SUPPLIED RECORDS
= = =

(** Whatever the store holds, a successful [RemoveTodo] leaves a store that
    is numbered from 0, with as many entries as there were todos whose [Id]
    differs from [id]. *)
Lemma RemoveTodo_result_numbered s id ord :
  is_Some (s !! id) →
  contiguous (RemoveTodo ord s id).1 ∧
  ids_are_keys (RemoveTodo ord s id).1 ∧
  size (RemoveTodo ord s id).1 = length (filter (λ kv, id ≠ Id kv.2) ord).
Proof.
  intros Hid.
  destruct (RemoveTodo_numbered ord s id Hid) as (n & Hnum & Hok & Hn).
  pose proof (numbered_len _ _ Hnum) as Hlen.
  destruct (numbered_elim _ _ Hnum) as [Hc Hi].
  split; [done|]. split; [done|]. unfold len in Hlen. lia.
Qed.

(** C5. [UpdateTodo id todo] fails exactly when [id] is absent from the
    store; when [id] is present, the store afterwards is the store with the
    given todo, its [Id] forced to [id], at [id], and that stored todo is
    returned. *)
Theorem UpdateTodo_spec s id t :
  ((UpdateTodo s id t).2.2 = false ↔ s !! id = None) ∧
  (is_Some (s !! id) →
   UpdateTodo s id t = (<[id := set_Id id t]> s, (set_Id id t, true)) ∧
   (UpdateTodo s id t).1 !! id = Some (UpdateTodo s id t).2.1).
Proof.
  unfold UpdateTodo. destruct (s !! id) as [old|] eqn:Hid; simpl.
  - rewrite UpdateTodo_forced. split; [split; discriminate|].
    intros _. split; [done|]. apply lookup_insert_eq.
  - split; [done|]. intros [? [=]].
Qed.

(** C10. When [id] is absent from the store, [UpdateTodo id todo] and
    [RemoveTodo id] both report failure and the store afterwards is the
    store before. *)
Theorem absent_id_fails_unchanged s id t ord :
  s !! id = None →
  UpdateTodo s id t = (s, (Todo_zero, false)) ∧
  RemoveTodo ord s id = (s, false).
Proof.
  intros Hid. unfold UpdateTodo, RemoveTodo. by rewrite Hid.
Qed.

Lemma AddTodos_cons s t (todos : list Todo) :
  AddTodos s (t :: todos) =
  ((AddTodos (AddTodo s t).1 todos).1,
   (AddTodo s t).2 :: (AddTodos (AddTodo s t).1 todos).2).
Proof.
  change (AddTodos s (t :: todos)) with
    (let '(s1, added) := AddTodo s t in
     let '(s2, rest) := AddTodos s1 todos in (s2, added :: rest)).
  destruct (AddTodo s t) as [s1 added]. cbn [fst snd].
  by destruct (AddTodos s1 todos).
Qed.

(** [AddTodos] on a numbered store. *)
Lemma AddTodos_numbered (todos : list Todo) s n :
  numbered s n →
  (AddTodos s todos).2 = imap (λ i, set_Id (Itoa (n + Z.of_nat i))) todos ∧
  numbered (AddTodos s todos).1 (n + Z.of_nat (length todos)) ∧
  (∀ i : nat, (AddTodos s todos).1 !! Itoa (n + Z.of_nat i) =
     set_Id (Itoa (n + Z.of_nat i)) <$> todos !! i) ∧
  (∀ k, is_Some (s !! k) → (AddTodos s todos).1 !! k = s !! k).
Proof.
  revert s n. induction todos as [|t todos IH]; intros s n Hs.
  - simpl. split; [done|]. rewrite Z.add_0_r. split; [done|]. split; [|done].
    intros i. apply eq_None_not_Some. rewrite (numbered_lookup _ _ _ Hs).
    intros (j & Hj & Heq). apply Itoa_inj in Heq. lia.
  - pose proof (AddTodo_numbered s t n Hs) as Hs1.
    destruct (AddTodo_lookup s t n Hs) as [Hnew Hold].
    pose proof (AddTodo_returns s t n Hs) as Hret.
    destruct (IH _ _ Hs1) as (Hr & Hnum & Hlook & Hkeep).
    rewrite AddTodos_cons. cbn [fst snd length imap].
    set (s1 := (AddTodo s t).1) in *. set (added := (AddTodo s t).2) in *.
    set (s' := (AddTodos s1 todos).1) in *.
    set (rest := (AddTodos s1 todos).2) in *.
    assert (∀ i : nat, n + Z.of_nat (S i) = n + 1 + Z.of_nat i) as Hshift
      by (intros; lia).
    split.
    { rewrite Hret, Hr, Z.add_0_r. f_equal. apply imap_ext.
      intros i x _. simpl. by rewrite Hshift. }
    split.
    { by rewrite Hshift. }
    split.
    { intros [|i].
      - rewrite Z.add_0_r. simpl. rewrite Hkeep; [done|]. by rewrite Hnew.
      - rewrite Hshift. apply Hlook. }
    intros k Hk. rewrite Hkeep.
    + apply Hold. intros ->.
      apply (numbered_lookup _ _ _ Hs) in Hk as (j & Hj & Heq).
      apply Itoa_inj in Heq. lia.
    + rewrite Hold; [done|]. intros ->.
      apply (numbered_lookup _ _ _ Hs) in Hk as (j & Hj & Heq).
      apply Itoa_inj in Heq. lia.
Qed.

= = =

WORK INSTRUCTIONS
Each line from the first line of the entries up to and including the line containing "(** C5. [UpdateTodo" should be transcribed exactly, with all other lines left out.

RESPONSE TO THE TASK
(** Whatever the store holds, a successful [RemoveTodo] leaves a store that
    is numbered from 0, with as many entries as there were todos whose [Id]
    differs from [id]. *)
Lemma RemoveTodo_result_numbered s id ord :
  is_Some (s !! id) →
  contiguous (RemoveTodo ord s id).1 ∧
  ids_are_keys (RemoveTodo ord s id).1 ∧
  size (RemoveTodo ord s id).1 = length (filter (λ kv, id ≠ Id kv.2) ord).
Proof.
  intros Hid.
  destruct (RemoveTodo_numbered ord s id Hid) as (n & Hnum & Hok & Hn).
  pose proof (numbered_len _ _ Hnum) as Hlen.
  destruct (numbered_elim _ _ Hnum) as [Hc Hi].
  split; [done|]. split; [done|]. unfold len in Hlen. lia.
Qed.

(** C5. [UpdateTodo id todo] fails exactly when [id] is absent from the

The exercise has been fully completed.